Lemma KiTicksElapsed_range elapsed rate : 0 <= elapsed -> 0 <= rate ->
  1 <= KiTicksElapsed elapsed rate <= KI_MAX_CATCHUP_TICKS.
Proof.
  intros He Hr. unfold KiTicksElapsed, KI_MAX_CATCHUP_TICKS.
  destruct (Z.eqb_spec rate 0); [lia|].
  assert (0 <= elapsed / rate) by (apply Z.div_pos; lia).
  destruct (Z.eqb_spec (elapsed / rate) 0); [lia|]. destruct (Z.ltb_spec 1000 (elapsed / rate)); lia.
Qed.

(** The interpolation base after a tick: never past the reading, and moved by
    whole ticks whenever the reading has them. *)
Lemma tick_base s now : 0 <= KiTickTsc s <= now -> is_u64 now -> is_u64 (KiTscPerMillisecond s) ->
  let rate := KiTscPerMillisecond s in
  let ticks := KiTicksElapsed (u64 (now - KiTickTsc s)) rate in
  KiTickTsc (advance_clock s now ticks) =
    (if negb (rate =? 0) && (ticks * rate <=? now - KiTickTsc s) then KiTickTsc s + ticks * rate else now).
Proof.
  unfold is_u64. intros Hb Hn Hr. cbn zeta. rewrite (u64_small (now - KiTickTsc s)) by (unfold is_u64; lia).
  unfold advance_clock. cbn -[u64 KiTicksElapsed Z.mul Z.leb Z.eqb negb andb].
  rewrite (u64_small (now - KiTickTsc s)) by (unfold is_u64; lia).
  set (elapsed := now - KiTickTsc s). set (rate := KiTscPerMillisecond s) in *.
  destruct (Z.eqb_spec rate 0) as [E|Hr0]; [done|]. cbn [negb andb].
  assert (Hsmall : is_u64 (KiTicksElapsed elapsed rate * rate)).
  { unfold is_u64, KiTicksElapsed. rewrite (proj2 (Z.eqb_neq rate 0)) by done.
    pose proof (Z.mul_div_le elapsed rate ltac:(lia)). assert (0 <= elapsed / rate) by (apply Z.div_pos; lia).
    destruct (Z.eqb_spec (elapsed / rate) 0); [lia|]. unfold KI_MAX_CATCHUP_TICKS.
    destruct (Z.ltb_spec 1000 (elapsed / rate)); nia. }
  rewrite (u64_small _ Hsmall). destruct (Z.leb_spec (KiTicksElapsed elapsed rate * rate) elapsed); [|done].
  apply u64_small. unfold is_u64 in *. lia.
Qed.
End tick.

Section clock_theorems.
Implicit Types (s : KSTATE) (t a x now : Z) (th : KTHREAD) (o : KOBJECT) (b : KWAIT_BLOCK).

(** What the clock interrupt is entitled to: a counter that has not run
    backwards, clocks far from wrapping, and completions that name events. *)
Record tick_call s now (completed : list addr) : Prop := {
  tc_inv : ke_inv s;
  tc_now : 0 <= KiTickTsc s <= now;
  tc_width : is_u64 now;
  tc_rate : is_u64 (KiTscPerMillisecond s);
  tc_room : 0 <= KiInterruptTime s /\
    KiInterruptTime s + (KI_MAX_CATCHUP_TICKS + 2 ^ 31) * KI_100NS_PER_TICK < 2 ^ 64;
  tc_events : all_events s completed;
  tc_depth : depth_ok s;
}.

Lemma usd_inv s : ke_inv s -> ke_inv (KiUpdateUserSharedDataTime s).
Proof.
  intros H. unfold KiUpdateUserSharedDataTime. destruct (KiUserSharedData s); [|done].
  eapply (ke_inv_fields s); try done. apply H.
Qed.

Lemma usd_rest s : exists p, KiUpdateUserSharedDataTime s = s <| KiUserSharedData := p |>.
Proof.
  unfold KiUpdateUserSharedDataTime. destruct (KiUserSharedData s) eqn:E; [by eexists|].
  exists None. rewrite <- E. by destruct s.
Qed.

(** Everything one tick does, before its reading as a theorem. *)
Lemma KiUpdateClock_spec s now interruptedUser completed :
  tick_call s now completed ->
  let ticks := KiTicksElapsed (u64 (now - KiTickTsc s)) (KiTscPerMillisecond s) in
  returns (KiUpdateClock s now interruptedUser completed) (fun s' => ke_inv s' /\
    1 <= ticks <= KI_MAX_CATCHUP_TICKS /\
    exists s3, ke_inv s3 /\ charges s interruptedUser (ticks * KI_100NS_PER_TICK) s3 /\
      (forall x, option_Forall2 clocked_thread (threads s !! x) (threads s3 !! x)) /\
      s3 = advance_clock s now ticks <| threads := threads s3 |> <| KiUserSharedData := KiUserSharedData s3 |>
        <| KiIdleTime100ns := KiIdleTime100ns s3 |> <| KiTotalKernelTime100ns := KiTotalKernelTime100ns s3 |>
        <| KiTotalUserTime100ns := KiTotalUserTime100ns s3 |> /\
      ticked (KiInterruptTime s3) s3 s' /\
      (forall a, a ∈ KiTimerListHead s' -> KiInterruptTime s3 < due s' a)).
Proof.
  intros [Hinv Hb Hw Hrate [Hr1 Hr2] Hev Hd]. set (ticks := KiTicksElapsed _ _).
  assert (Hticks : 1 <= ticks <= KI_MAX_CATCHUP_TICKS).
  { apply KiTicksElapsed_range; [apply u64_range|apply Hrate]. }
  unfold KiUpdateClock. fold ticks. apply returns_bind. eapply returns_mono; [by apply charge_spec|].
  intros s2 [Hinv2 Hbuck Hthr Hrest]. pose proof (ki_clock _ Hinv2) as Hclk. unfold clock_inv in Hclk.
  rewrite <- Hclk, Z.eqb_refl. run. destruct (usd_rest s2) as [page Epage].
  set (s3 := KiUpdateUserSharedDataTime s2) in *. assert (Hinv3 : ke_inv s3) by (by apply usd_inv).
  assert (Enow : KiInterruptTime s3 = KiInterruptTime s + ticks * KI_100NS_PER_TICK).
  { rewrite Epage, Hrest. simpl. apply u64_small. unfold is_u64, KI_MAX_CATCHUP_TICKS, KI_100NS_PER_TICK in *. lia. }
  apply returns_bind. eapply returns_mono.
  - apply (expire_timers_spec _ s3); [apply Hinv3..| |].
    + unfold now_ok. rewrite Enow. unfold KI_MAX_CATCHUP_TICKS, KI_100NS_PER_TICK in *. lia.
    + apply filter_length_le.
  - intros s4 (Hc4 & Hq4 & Hcur4 & Ht4 & Hdue4).
    assert (Hinv4 : ke_inv s4).
    { split; try done. pose proof (ki_clock _ Hinv3) as H. unfold clock_inv in *.
      by rewrite (tk_rest _ _ _ Ht4). }
    assert (Hev4 : all_events s4 completed).
    { intros a Ha. destruct (Hev a Ha) as (o & Ho & Hty).
      assert (Ho3 : objects s3 !! a = Some o) by (by rewrite Epage, Hrest).
      destruct (Forall2_Some_l _ _ _ _ (tk_objects _ _ _ Ht4 a) Ho3) as (o4 & Ho4 & [E _ _ _]).
      exists o4. by rewrite E. }
    assert (Hd4 : depth_ok s4) by (unfold depth_ok in *; by rewrite (tk_rest _ _ _ Ht4), Epage, Hrest).
    eapply returns_mono; [by apply drain_spec|]. intros s' [Hinv' Ht']. split; [done|]. split; [done|].
    exists s3. split_and!; try done.
    + unfold charges in *. by rewrite Epage.
    + intros x. rewrite Epage. apply Hthr.
    + clearbody s3. rewrite Epage. rewrite Hrest at 1. by destruct s2.
    + eapply ticked_trans; [|done|by apply tested_ticked]. intros x ox Hox.
      by apply (ti_period _ _ (kb_timer _ _ (proj1 (ki_core _ Hinv3))) x).
    + intros a Ha.
      assert (Ha4 : a ∈ KiTimerListHead s4) by (by eapply elem_of_sublist; [|apply Ht']).
      specialize (Hdue4 a Ha4). unfold due in *. destruct (te_objects _ _ Ht' a) as [o4 o' [_ _ E _ _ _]|]; [|done].
      simpl in *. by rewrite E.
Qed.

+++++

#### [TRY IT]
Starting at the line that contains "unfold KiUpdateClock. fold" and stopping after the line that contains "intros s2 [Hinv2", write out every line exactly as it appears above, and no other line.

#### [WRITTEN ANSWER]
  unfold KiUpdateClock. fold ticks. apply returns_bind. eapply returns_mono; [by apply charge_spec|].
  intros s2 [Hinv2 Hbuck Hthr Hrest]. pose proof (ki_clock _ Hinv2) as Hclk. unfold clock_inv in Hclk.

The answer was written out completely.